A high price? Unquestionably. But worth it, they figured, if it meant relieving Tamisha’s agony and providing hope for a pregnancy. So she went through with the surgery. The Englishes then tried several rounds of the limited fertility treatment they could afford, but without success. Not long after, there would be a recurrence of Tamisha’s physical problems and another surgery. Worn out, it was time for Julius and Tamisha to get off the merry-go-round for a while.
Fortunately, pregnancy wasn’t the only route to parenthood. Through adoption, God brought Julius and Tamisha their son Kayden, now 6. “We say that his birth family adopted us into their lives,” Tamisha says, grateful for a positive open adoption experience. “We truly expanded our family the day he was born. He is a happy, loving boy. He loves monster trucks, being outside biking, playing, and shooting hoops.” Typical boy, and what a blessing!
Tamisha was still curious, though, about whether she could ever become pregnant. “I felt like after months of praying and hoping, I was led to get on the computer. The National Embryo Donation Center (NEDC) website popped up on my search,” Tamisha recalls. Much about the NEDC and embryo adoption (becoming pregnant by adopting an embryo created by others) intrigued her. For one, the cost was more affordable than infant adoption. Plus, other women facing some of her same physical hurdles had successfully carried pregnancies through the NEDC. “It felt like God was leading me to this facility where a miracle was about to happen.”

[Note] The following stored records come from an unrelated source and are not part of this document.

(* ===== verification/DhSnap.v ===== *)
(** * DHSNAP container: [dh-snapshot/src/dhsnap.rs], framing half

    The device-blob container: the append-only writer and the total decoder.
    Section contents are opaque here; the typed sections are in
    [DhSnapSections]. *)

From S2P Require Import Prelude.

Definition MAGIC : bytes := [68; 72; 83; 78; 65; 80].
Definition FORMAT_VERSION : Z := 0x0100.
Definition HEADER_LEN : nat := 16.
Definition SECTION_HEADER_LEN : nat := 12.

(** The tag table, as ASCII codes. *)
Definition MCFG : bytes := [77; 67; 70; 71].
Definition VCPU : bytes := [86; 67; 80; 85].
Definition LAPC : bytes := [76; 65; 80; 67].
Definition TIME : bytes := [84; 73; 77; 69].
Definition ENTR : bytes := [69; 78; 84; 82].
Definition CLKD : bytes := [67; 76; 75; 68].
Definition PADD : bytes := [80; 65; 68; 68].
Definition EVTC : bytes := [69; 86; 84; 67].
Definition BLKO : bytes := [66; 76; 75; 79].
Definition NETL : bytes := [78; 69; 84; 76].
Definition SERL : bytes := [83; 69; 82; 76].
Definition KNOWN_TAGS : list bytes :=
  [MCFG; VCPU; LAPC; TIME; ENTR; CLKD; PADD; EVTC; BLKO; NETL; SERL].

Definition tag_for_device_id (device_id : Z) : option bytes :=
  if device_id =? 1 then Some EVTC
  else if device_id =? 2 then Some CLKD
  else if device_id =? 3 then Some PADD
  else if device_id =? 4 then Some ENTR
  else if device_id =? 5 then Some BLKO
  else if device_id =? 6 then Some SERL
  else if device_id =? 7 then Some NETL
  else None.

Inductive WriteError :=
| SectionTooLong
| WUnknownTag (tag : bytes)
| WDuplicateTag (tag : bytes).

Record ContainerWriter := mkContainerWriter {
  cw_buf : bytes; cw_count : Z; cw_seen : list bytes }.

Definition ContainerWriter_new : ContainerWriter := mkContainerWriter (replicate HEADER_LEN 0) 0 [].

Definition push_section (tag : bytes) (sec_version : Z) (contents : bytes)
    : method ContainerWriter WriteError unit := fun w =>
  if negb (bool_decide (tag ∈ KNOWN_TAGS)) then (Err (WUnknownTag tag), w)
  else if bool_decide (tag ∈ cw_seen w) then (Err (WDuplicateTag tag), w)
  else match try_u32 (Z.of_nat (length contents)) with
  | None => (Err SectionTooLong, w)
  | Some len =>
      let b := cw_buf w ++ tag in
      let b := b ++ le_bytes 2 sec_version in
      let b := b ++ replicate 2 0 in
      let b := b ++ le_bytes 4 len in
      let b := b ++ contents in
      let b := b ++ take (pad_len (length contents)) (replicate 8 0) in
      (Ok tt, mkContainerWriter b (cw_count w + 1) (cw_seen w ++ [tag]))
  end.

Definition finish (w : ContainerWriter) : bytes :=
  let b := put 0 MAGIC (cw_buf w) in
  let b := put 6 (le_bytes 2 FORMAT_VERSION) b in
  put 8 (le_bytes 4 (cw_count w)) b.

Inductive ReadError :=
| TooShort
| BadMagic
| UnsupportedVersion (found : Z)
| NonzeroHeaderPad
| Truncated (index : Z)
| UnknownTag (tag : bytes) (index : Z)
| DuplicateTag (tag : bytes)
| NonzeroPadding (index : Z)
| SectionCountMismatch (header actual : Z).
Lemma lapc_decode_encode b v s :
  bytes_ok b -> LapcSection_decode b v = Ok s ->
  v = LapcSection_VERSION /\ lapc_wf s /\ LapcSection_encode s = b.
Proof.
  intros Hok H. unfold LapcSection_decode in H.
  apply bind_ok in H as ([] & (-> & Hl)%section_gate_ok & H).
  assert (length b = 168%nat) as Hlb by (unfold LapcSection_LEN in Hl; lia).
  unfold take_u64, take_u8, take_u32 in H. untake H.
  apply bind_ok in H as (res & Hres & H). 
  destruct (bool_decide (res = replicate 6 0)) eqn:Hz; [|done].
  apply bool_decide_eq_true in Hz as ->. cbn [negb] in H.
  apply (read_bytes_drop_inv _ _ _ _ Hok) in Hres as (_ & ? & _). untake H.
  injection H as <-. split; [done|].
  match goal with |- lapc_wf ?s /\ _ => assert (lapc_wf s) as Hwf by (split_and!; done) end.
  split; [done|]. rewrite lapc_encode_cat by done.
  cbn [apic_base_msr id tpr ldr dfr svr isr tmr irr esr icr_low icr_high lvt_timer lvt_thermal
    lvt_perf lvt_lint0 lvt_lint1 lvt_error timer_initial timer_divide]. clear Hwf.
  rewrite drop_0 in *. rewrite (drop_all_nil b 168 Hlb), ?app_nil_r in *.
  repeat match goal with Hd : drop ?a b = _ |- _ => rewrite Hd in *; clear Hd end. done.
Qed.

(** ** Properties *)

(** Every typed section survives a snapshot.  Decoding the encoding of a
    well-typed [TIME], [ENTR] (v1 and v2) or [LAPC] value returns that value, at
    the section's own version. *)
Theorem sections_roundtrip t e e2 l :
  time_wf t -> entr_wf e -> entr2_wf e2 -> lapc_wf l ->
  TimeSection_decode (TimeSection_encode t) TimeSection_VERSION = Ok t /\
  EntrSection_decode (EntrSection_encode e) EntrSection_VERSION = Ok e /\
  EntrSectionV2_decode (EntrSectionV2_encode e2) EntrSectionV2_VERSION = Ok e2 /\
  LapcSection_decode (LapcSection_encode l) LapcSection_VERSION = Ok l.
Proof.
  intros. split_and!; [by apply time_encode_decode|by apply entr_encode_decode
    |by apply entr2_encode_decode|by apply lapc_encode_decode].
Qed.

Definition example_time : TimeSection := mkTimeSection 1000 2000 3 (replicate 32 5).
Definition example_entr : EntrSection := mkEntrSection (replicate 32 1) 7 (2 ^ 100).
Definition example_entr2 : EntrSectionV2 := mkEntrSectionV2 (replicate 32 1) 7 9 4096 64 1.

Lemma replicate_array n v : u8 v -> array n (replicate n v).
Proof. split; [apply length_replicate|by apply Forall_replicate]. Qed.
Lemma lapc_default_wf : lapc_wf LapcSection_default.
Proof. split_and!; try done; split; try done; by apply Forall_replicate. Qed.

Lemma sections_roundtrip_witness :
  TimeSection_decode (TimeSection_encode example_time) TimeSection_VERSION = Ok example_time /\
  EntrSection_decode (EntrSection_encode example_entr) EntrSection_VERSION = Ok example_entr /\
  EntrSectionV2_decode (EntrSectionV2_encode example_entr2) EntrSectionV2_VERSION = Ok example_entr2 /\
  LapcSection_decode (LapcSection_encode LapcSection_default) LapcSection_VERSION = Ok LapcSection_default.
Proof.
  apply (sections_roundtrip example_time example_entr example_entr2 LapcSection_default);
    [split_and!; try done; by apply replicate_array
    |split_and!; try done; by apply replicate_array
    |split_and!; try done; split_and!; try done; by apply replicate_array
    |apply lapc_default_wf].
Defined.

(** The section decoders are canonical.  A decoder accepts a byte string
    only at its version, only well-typed, and the value it returns encodes back
    to the very same bytes, reserved bytes included. *)
Theorem sections_canonical b v :
  bytes_ok b ->
  (forall t, TimeSection_decode b v = Ok t -> time_wf t /\ TimeSection_encode t = b) /\
  (forall e, EntrSection_decode b v = Ok e -> entr_wf e /\ EntrSection_encode e = b) /\
  (forall e, EntrSectionV2_decode b v = Ok e -> entr2_wf e /\ EntrSectionV2_encode e = b) /\
  (forall l, LapcSection_decode b v = Ok l -> lapc_wf l /\ LapcSection_encode l = b) /\
  (forall l, decode_compat b v = Ok l ->
     (v = LEGACY_EMPTY_VERSION /\ b = [] /\ l = LapcSection_default) \/ LapcSection_encode l = b).
Proof.
  intros Hok. split_and!.
  - by intros t (_ & ? & ?)%time_decode_encode.
  - by intros t (_ & ? & ?)%entr_decode_encode.
  - by intros t (_ & ? & ?)%entr2_decode_encode.
  - by intros t (_ & ? & ?)%lapc_decode_encode.
  - intros l. unfold decode_compat. case_match eqn:Hc.
    + intros [= <-]. left.
      destruct b; [split_and!; (done || lia)|exfalso; cbn [length] in Hc; lia].
    + intros (_ & _ & ?)%lapc_decode_encode; [by right|done].
Qed.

The Englishes’ first visit to the NEDC in Knoxville confirmed their positive impressions. The place just felt different than anywhere else they’d been. Their talk with Medical Director Dr. Jeffrey Keenan, who would perform their embryo transfer, was warm and encouraging. “Everyone was wondering where our son was, and they told us to bring him to our next appointment, that they were kid friendly,” Tamisha remembers. “That set the NEDC apart from all the other offices I had visited. It was like everyone had done their homework to get to know us before we even walked in the door.”
Just as becoming Kayden’s parents meant being adopted into his birth family, Julius and Tamisha were now joining the NEDC family. And yes, embryo adoption proved to be the path that finally allowed Tamisha to carry a pregnancy. The Englishes welcomed their daughter, NEDC baby Amariyah, in spring of 2019. They call her their miracle baby. “She is happy and funny,” Julius and Tamisha say. “Her favorite show is ChuChu TV ABCs. She loves solid food, is pulling up, dancing, and loves her yoga poses.”

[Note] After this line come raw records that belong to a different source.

(* ===== verification/SlotInvariants.v ===== *)
(** * Invariants and behaviour of the slot table

    The fork accounting of [SlotManager], which every operation keeps; the
    freeze discipline, which holds as long as a pause is only reported for a
    slot that runs; the event stream, the fork and the expiry sweep. *)

From S2P Require Import Prelude SlotState SlotManager.

(** ** The invariant *)

Definition b2z (b : bool) : Z := if b then 1 else 0.
Definition child_of (i : nat) (e : SlotEntry) : bool := bool_decide (parent e = Some i).
(** The number of entries whose parent link is [i]. *)
Fixpoint children (t : list SlotEntry) (i : nat) : Z :=
  match t with [] => 0 | e :: t => b2z (child_of i e) + children t i end.

Record entry_ok (t : list SlotEntry) (e : SlotEntry) : Prop := {
  ok_empty : state e = Empty -> e = SlotEntry_empty;
  ok_frozen : state e = Frozen -> 0 < live_children e;
  ok_parent : forall p, parent e = Some p ->
    ram_is_cow e = true /\ exists pe, t !! p = Some pe /\ ram_is_cow pe = false }.
Lemma fork_table_acct p pe ic base exp k free t :
  NoDup free -> p ∉ free -> acct_but (Some p) t -> t !! p = Some pe -> ram_is_cow pe = false ->
  (forall i, i ∈ free -> t !! i = Some SlotEntry_empty) ->
  acct_but (Some p) (fork_table p ic base exp k free t) /\
  children (fork_table p ic base exp k free t) p = children t p + Z.of_nat (length free).
Proof.
  revert k t. induction free as [|i free IH]; intros k t Hnd Hp Ha Hpe Hc Hin; cbn.
  { split; [done|lia]. }
  apply NoDup_cons in Hnd as [Hi Hnd]. apply not_elem_of_cons in Hp as [Hpi Hp].
  assert (t !! i = Some SlotEntry_empty) as Hti by (apply Hin; left).
  destruct (claim_child t p pe i (child_entry p ic base exp k)) as [Ha' Hch]; try done.
  destruct (IH (S k) (<[i := child_entry p ic base exp k]> t)) as [IH1 IH2]; try done.
  - by rewrite list_lookup_insert_ne.
  - intros j Hj. rewrite list_lookup_insert_ne by (by intros ->). apply Hin. by right.
  - split; [done|]. rewrite IH2, Hch. lia.
Qed.

Lemma fork_ok l n now m p :
  accounted (slots m) -> slots m !! slot_id l = Some p -> validate_entry p l now = Ok tt ->
  (0 < n)%nat -> ram_is_cow p = false -> state p = Paused -> (n <= length (empty_slots (slots m)))%nat ->
  let free := take n (empty_slots (slots m)) in
  let exp := expiry m now in
  let t1 := fork_table (slot_id l) (icount p) (base_snapshot_id p) exp (minted m) free (slots m) in
  let p' := with_children (live_children p + Z.of_nat n) (with_state Frozen p) in
  fork token_source l n now m =
    (Ok (fork_leases token_source (minted m) free),
     mkSlotManager (<[slot_id l := p']> t1) (cores m) (ttl_ms m) (minted m + n),
     fork_events token_source (slot_id l) (icount p) (base_snapshot_id p) exp (minted m) free
       ++ [info_of p' (slot_id l)]) /\
  slot_id l ∉ free /\ length free = n /\
  (forall i, i ∈ free -> slots m !! i = Some SlotEntry_empty) /\
  accounted (<[slot_id l := p']> t1).
Proof.
  intros Ha Hp Hv Hn Hc Hs Hlen free exp t1 p'. set (pid := slot_id l) in *.
  assert (length free = n) as Hfl by (unfold free; rewrite length_take; lia).
  assert (NoDup free) as Hnd by apply NoDup_claimed.
  assert (forall i, i ∈ free -> slots m !! i = Some SlotEntry_empty) as Hfree.
  { intros i Hi. apply empty_slots_entry; [done|]. by apply (subseteq_take n). }
  assert (pid ∉ free) as Hpf by (intros X%Hfree; rewrite Hp in X; by simplify_eq).
  destruct (fork_table_acct pid p (icount p) (base_snapshot_id p) exp (minted m) free (slots m))
    as [Hacct Hch]; try done; [by apply acct_but_weaken|]. fold t1 in Hacct, Hch.
  assert (live_children p = children (slots m) pid) as Hlp by by apply Ha.
  assert (t1 !! pid = Some p) as Ht1 by (unfold t1; by rewrite fork_table_other).
  pose proof (children_nonneg (slots m) pid) as Hnn.
  assert (live_children p + Z.of_nat n <= u32_max) as Hbound.
  { pose proof (children_le t1 pid) as X. rewrite Hch, Hfl in X. destruct Hacct as [Hl _]. lia. }
  split_and!; try done.
  - assert (check_fork_entries (slots m) l n now = Ok (pid, Frozen, free)) as Hck
      by (apply check_fork_entries_ok; by exists p).
    unfold fork. rewrite Hck. fold pid. cbn iota beta. rewrite Hp. cbn zeta.
    rewrite fork_children_eq; [|done|].
    2:{ intros i Hi. cbn. rewrite list_lookup_insert_ne by (intros <-; by destruct Hpf). by apply Hfree. }
    cbn [slots minted with_slots cores ttl_ms expiry].
    fold free. rewrite fork_table_comm by done. fold (expiry m now). fold exp. fold t1.
    rewrite list_lookup_insert_eq by (by eapply lookup_lt_Some).
    unfold try_u32. rewrite (proj2 (Z.leb_le _ _)) by lia.
    unfold saturating_add_u32. cbn [live_children with_state]. rewrite Z.min_l by done.
    fold p'. rewrite list_insert_insert_eq, Hfl. done.
  - apply (accounted_settle _ _ p); try done.
    + cbn. rewrite Hch, Hlp. lia.
    + rewrite Hch. lia.
Qed.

The Englishes are also in touch with Amariyah’s donor family: parents Bryant and Chelsea, and their sons (Amariyah’s genetic brothers) Bryson and Adrien. They say that relationship is blossoming. Both families will probably meet in person soon.
Overflowing with Gratitude
As they reflect on the amazing ways their family was woven together, Julius and Tamisha overflow with a deep sense of gratitude. “Dr. Keenan, there are not enough words to say how much you mean to us! You have helped us fulfill a lifelong dream,” Tamisha says. “You allow me to have a ‘God story’, to share this blessing that God has given us!” Dr. Keenan and the NEDC team affirm that it’s God who gets the credit, and we’re privileged to serve as His vessels.
Whenever she shares her story, Tamisha ends by quoting 1 Samuel 1:27: “For this child, I have prayed.” That little girl in the back of the church never stopped asking. And the God she trusts now, as then, never stopped holding her hand.